Amazing to hear that response, given the museum’s breadth of information presented about not only about the history of the medium but also contemporary approaches to it. Furthermore, the beginning of the exhibit, before really immersing the viewer in the posters themselves, contains a section attempting to relay just how graphic designers see, and how it subsequently affects how we decipher messages from images, be they subversive or overt. For example, how designers use black space, how they visualize colors to lay over each other and blend, and the ways in which they see text aligned on a poster to result in certain reading patterns. That was particularly interesting as areas of posters are darkened except one swirl-type shape, and it notes that eyes begin at the thicker portion of the illuminated swirl, and move down to the thinner part across the page. Images are placed alongside text  strategically to guide the viewer’s eye. If this sounds like manipulation, it’s because it is, and the exhibit doesn’t attempt to hide it.

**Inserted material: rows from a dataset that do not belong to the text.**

Lemma cons_step p i r j b w :
  ring_inv p (CItem i r j) b w ->
  (exists s' q, run_step cf 1 w = Some (set_kern s' (resume 1 (cproc (CItem i r j) b) q w)) /\
     ccode (csucc i r j) = q /\ kinv_at p (csucc i r j) s') \/
  (run_step cf 1 w = None /\
     ((j = 1%nat /\ (pitem p <= i)%nat) \/ (j = 3%nat /\ inside (prank p) = true))).
Proof.
  intros Hinv. pose proof (at_c _ _ _ _ Hinv) as Hp.
  pose proof (ri_cwf _ _ _ _ Hinv) as [Hkr Hj].
  pose proof (ri_kern _ _ _ _ Hinv ltac:(done)) as Hk.
  pose proof (slot_at_mod i) as Hslot. destruct (at_mod_succ i) as [Hin Hrem].
  destruct j as [|[|[|[|[|[|[|[|[|[|j]]]]]]]]]]; [..|lia].
  1, 3: (* entering a retry loop *)
    left; eexists (kern w), _; split; [erewrite run_loop; [reflexivity|exact Hp|reflexivity]|done].
  - (* sem_wait full *)
    pose proof (k_wait_full ring 1 _ _ _ _ _ _ _ _ _ Hk) as H.
    case_bool_decide; [destruct H as (s' & Hs & Hk'); ring_returns Hp Hs Hslot Hin Hrem|].
    right. split; [eapply run_sys_block; [exact Hp|reflexivity|exact H]|left; cbn in *; lia].
  - (* sem_wait mutex *)
    pose proof (k_wait_mutex_c ring 1 _ _ _ _ _ _ _ _ _ Hk) as H.
    destruct (inside (prank p)) eqn:Hcm.
    + right. split; [eapply run_sys_block; [exact Hp|reflexivity|exact H]|by right].
    + destruct H as (s' & Hs & Hk'). ring_returns Hp Hs Hslot Hin Hrem.
      split; [done|]. unfold kinv_at. by rewrite Hcm.
  - (* load head *)
    pose proof (k_load_head ring 1 _ _ _ _ _ _ _ _ _ Hk) as Hs. ring_returns Hp Hs Hslot Hin Hrem.
  - (* load the slot *)
    pose proof (k_load_slot ring 1 _ _ _ _ _ _ _ _ _ Hk) as Hs. ring_returns Hp Hs Hslot Hin Hrem.
  - (* load head again *)
    pose proof (k_load_head ring 1 _ _ _ _ _ _ _ _ _ Hk) as Hs. ring_returns Hp Hs Hslot Hin Hrem.
  - (* store head *)
    destruct (k_store_head ring 1 _ _ _ _ _ _ _ _ _ Hk) as (s' & Hs & Hk'). ring_returns Hp Hs Hslot Hin Hrem.
  - (* post mutex *)
    destruct (k_post_mutex_c ring 1 _ _ _ _ _ _ _ _ _ Hk) as (s' & Hs & Hk'). ring_returns Hp Hs Hslot Hin Hrem.
  - (* post empty *)
    destruct (k_post_empty ring 1 _ _ _ _ _ _ _ Hk) as (s' & Hs & Hk').
    left. eexists s', _. split; [eapply run_sys_done; [exact Hp| |exact Hs]; ring_code Hslot Hin Hrem|].
    cbn -[Z.of_nat]. unfold int_add. rewrite total_in_int, <- sum_to_S by lia.
    destruct r as [|r].
    + split; [|unfold kinv_at; cbn; replace N with (S i) by lia; done].
      cbn -[Z.of_nat]. replace N with (S i) by lia. reflexivity.
    + split; [|done]. cbn -[Z.of_nat]. by rewrite Nat2Z.inj_succ, <- Z.add_1_r.
Qed.
(* ===== verification/Interrupts.v ===== *)
(** * Interrupts: code that starts interrupted calls again

    [sem_wait_retry], [wait_for_pid] and [write_all] repeat a call that fails
    with [EINTR].  A program that does so for each of its interruptible calls
    is [resumes]; for such a program interruptions change nothing: what every
    schedule without them guarantees holds with any number of them, at any
    call of any process. *)

From S2P Require Import Prelude Fmt Posix Local Explore Common Shm Ring Semaphores.

Section Interrupts.
Context {C K : Type} `{Kernel C K} (cf : config).
Implicit Types w : world C K.

(** One step, or the interruption of a call. *)
Definition stepi (w w' : world C K) : Prop :=
  step cf w w' \/ exists i, fail_step i EINTR w = Some w'.

(** ** Programs *)

(** [q] is the program [p] one trip round a loop earlier. *)
Definition back_to {A} (p q : prog C A) : Prop :=
  exists S R (body : S -> prog C (S + R)) s k, q = Loop body s k /\ unroll body s k = p.

(** The next call, if it can be interrupted, is then made again. *)
Definition resumed {A} (p : prog C A) : Prop :=
  match p with
  | Sys c k => kfails c EINTR = true -> back_to p (k (failed EINTR))
  | Proc c k => pfails c EINTR = true -> back_to p (k (failed EINTR))
  | _ => True
  end.

Definition resumes {A} (p : prog C A) : Prop := forall rs, resumed (adv rs p).

Lemma resumes_now {A} (p : prog C A) : resumes p -> resumed p.
Proof. intros Hp. exact (Hp []). Qed.

Lemma resumes_adv {A} r (p : prog C A) : resumes p -> resumes (adv [r] p).
Proof. intros Hp rs. destruct p; first [exact (Hp (r :: rs))|by destruct rs]. Qed.

Lemma resumes_ret {A} (a : A) : resumes (Ret a : prog C A).
Proof. by intros []. Qed.
Lemma resumes_exit {A} n : resumes (Exit n : prog C A).
Proof. by intros []. Qed.
Lemma resumes_exit_ {A} n : resumes (Exit_ n : prog C A).
Proof. by intros []. Qed.
Lemma resumes_undef {A} : resumes (Undef : prog C A).
Proof. by intros []. Qed.

Lemma resumes_proc {A} c (k : reply -> prog C A) :
  (pfails c EINTR = true -> back_to (Proc c k) (k (failed EINTR))) -> (forall r, resumes (k r)) ->
  resumes (Proc c k).
Proof. intros Hn Hk [|r rs]; [done|]. apply Hk. Qed.

Lemma resumes_sys {A} c (k : reply -> prog C A) :
  (kfails c EINTR = true -> back_to (Sys c k) (k (failed EINTR))) -> (forall r, resumes (k r)) ->
  resumes (Sys c k).
Proof. intros Hn Hk [|r rs]; [done|]. apply Hk. Qed.

Lemma back_to_bind {A A'} (p q : prog C A) (f : A -> prog C A') :
  back_to p q -> back_to (bind p f) (bind q f).
Proof.
  intros (S & R & body & s & k & -> & <-). exists S, R, body, s, (fun r => bind (k r) f).
  split; [done|]. symmetry. apply unroll_bind.
Qed.

Lemma resumed_bind {A A'} (p : prog C A) (f : A -> prog C A') :
  resumed p -> (forall a, resumed (f a)) -> resumed (bind p f).
Proof.
  intros Hp Hf. destruct p; cbn; try done; try apply Hf;
    intros Hc; by apply (back_to_bind _ _ f (Hp Hc)).
Qed.

Lemma resumes_bind {A A'} (p : prog C A) (f : A -> prog C A') :
  resumes p -> (forall a, resumes (f a)) -> resumes (bind p f).
Proof.
  intros Hp Hf rs. revert p Hp. induction rs as [|r rs IH]; intros p Hp.
  { apply resumed_bind; [by apply resumes_now|]. intros a. by apply resumes_now. }
  destruct p; try done; cbn [bind adv].
  - exact (Hf a (r :: rs)).
  - apply IH. exact (resumes_adv r _ Hp).
  - apply IH. exact (resumes_adv r _ Hp).
  - rewrite <- unroll_bind. apply IH. exact (resumes_adv r _ Hp).
Qed.

(** A loop resumes when its body does, or when the body starts with a call
    whose interruption sends it round again with the same state. *)
Definition retried {S R} (s : S) (p : prog C (S + R)) : Prop :=
  match p with
  | Sys c k => k (failed EINTR) = Ret (inl s) /\ forall r, resumes (k r)
  | Proc c k => k (failed EINTR) = Ret (inl s) /\ forall r, resumes (k r)
  | _ => False
  end.

Lemma resumes_loop {A S R} (body : S -> prog C (S + R)) s (k : R -> prog C A) :
  (forall s, resumes (body s) \/ retried s (body s)) -> (forall r, resumes (k r)) ->
  resumes (Loop body s k).
Proof.
  intros Hbody Hk rs. remember (length rs) as n eqn:Hn. revert rs s Hn.
  induction (lt_wf n) as [n _ IH]. intros [|r0 rs] s ->; [done|]. cbn [adv].
  (* what follows a body that resumes *)
  assert (Hrest : forall rs' (p : prog C (S + R)), (length rs' <= length rs)%nat -> resumes p ->
    resumed (adv rs' (bind p (fun x => match x with inl s' => Loop body s' k | inr r => k r end)))).
  { induction rs' as [|r rs' IHr]; intros p Hle Hp.
    - apply resumed_bind; [by apply resumes_now|]. intros [s'|r]; [done|]. apply resumes_now, Hk.
    - destruct p; try done; cbn [bind adv].
      + destruct a as [s'|x]; [|exact (Hk x (r :: rs'))]. apply (IH (length (r :: rs')) ltac:(cbn in *; lia) (r :: rs') s' eq_refl).
      + apply IHr; [cbn in Hle; lia|]. exact (resumes_adv r _ Hp).
      + apply IHr; [cbn in Hle; lia|]. exact (resumes_adv r _ Hp).
      + rewrite <- unroll_bind. apply IHr; [cbn in Hle; lia|]. exact (resumes_adv r _ Hp). }
  destruct (Hbody s) as [Hb|Hb]; [by apply Hrest|].
  unfold unroll. destruct (body s) as [ |c q|c q| | | |] eqn:E; try done; destruct Hb as [Hback Hq];
    (destruct rs as [|r rs]; [|cbn [bind adv]; apply Hrest; [cbn; lia|apply Hq]]);
    cbn; intros _; rewrite Hback; cbn; exists S, R, body, s, k; (split; [done|]); unfold unroll; by rewrite E.
Qed.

Most of the works are deeply rooted in the art of the advertisement, as posters were a major tool for mass information. Some of Cooper Hewitt’s posters (and all are from their permanent collection) take a step away from the traditional ad’s goal of capturing the essence of the subject in order to proliferate a message. Alexander Gelman’s Poetry Readings (1996) uses, as the wall text notes, an “off kilter” symbol of a sole lamp and minimalist text against a bright orange background to promote poetry readings at Biblio’s. Then there is the dramatic application of the mundane in Food is a Weapon (1943), published by the Office of War Information. It almost violently encourages people not to waste food, just like you wouldn’t waste a weapon. The implications are strongand the design fitting. And, both pieces highlight the firm connection graphic design has with the everyday, more so than other art forms.

poster welformat ch

What I found especially appealing is the connection graphic design has with collage in the relationship to the everyday and in technique. The museum dedicates a section of the exhibit to poster artists employing the practice of layering, just as collage artists do. A significant piece in the world of contemporary graphic design, René Put’s Poster No. 524: Focal Point (2012) is one of the first pieces on display, directly next to the vitrine’s glimpse into the different ways a graphic designer visualizes objects. Put, along with Rianne Petter, collected 523 posters from the street, decided what the focal point was for each, and cut it out in the shape of a circle. They then layered the circles on top of and against each other to create a new poster from the segments. It’s a testament to the creative process and allowing individual parts to speak both for themselves and for the whole – a crucial part of both collage and graphic design. Other works up also show the painterly aspect of creating digital layers, such as Weltformat (2013) for a festival.

And finally, nearing the end of the show, there are radical political advertisements – some promoting funding for AIDS research, others denouncing the need for war – on a wall across from movie posters under the subsections of “doubling the meaning” and “telling a story” respectively. Yet both highlight the use of the uncanny to tell a story in essentially one frame. A movie poster for The Stepford Wives (1975) is one of the larger works. Though most of us are familiar with the story (and it’s pretty terrible remake) closer examination of the specific approach to this poster reveals all that is at work underneath the images we see on a daily basis and file away in long term memory. A wife’s face is central, yet the broken fragment from her head reveals the mannequin-aspect, as does the broken off hand laying at the foreground. Yet the face itself is utterly human, thereby posing the question to the viewer of what strangeness lies beneath, and where will this story take us? Again, the parts make up the whole yet their separate components are like the words making up a sentence – alone each has its own meaning.

stepford

The point of posters is to allow for pleasurable ingestion of images with the meaning right there for the taking – therefore, they are one of the most accessible works of art. What Cooper Hewitt successfully does, however, is highlight the level of mastery of the craft by these artists. In this light, the name of the exhibit is not so much about how posters work, but how their creators do. And furthermore, the show elevates the amount of craft and drafting required to create one truly successful popular image. To bring up another hackneyed expression, “they make it look easy.”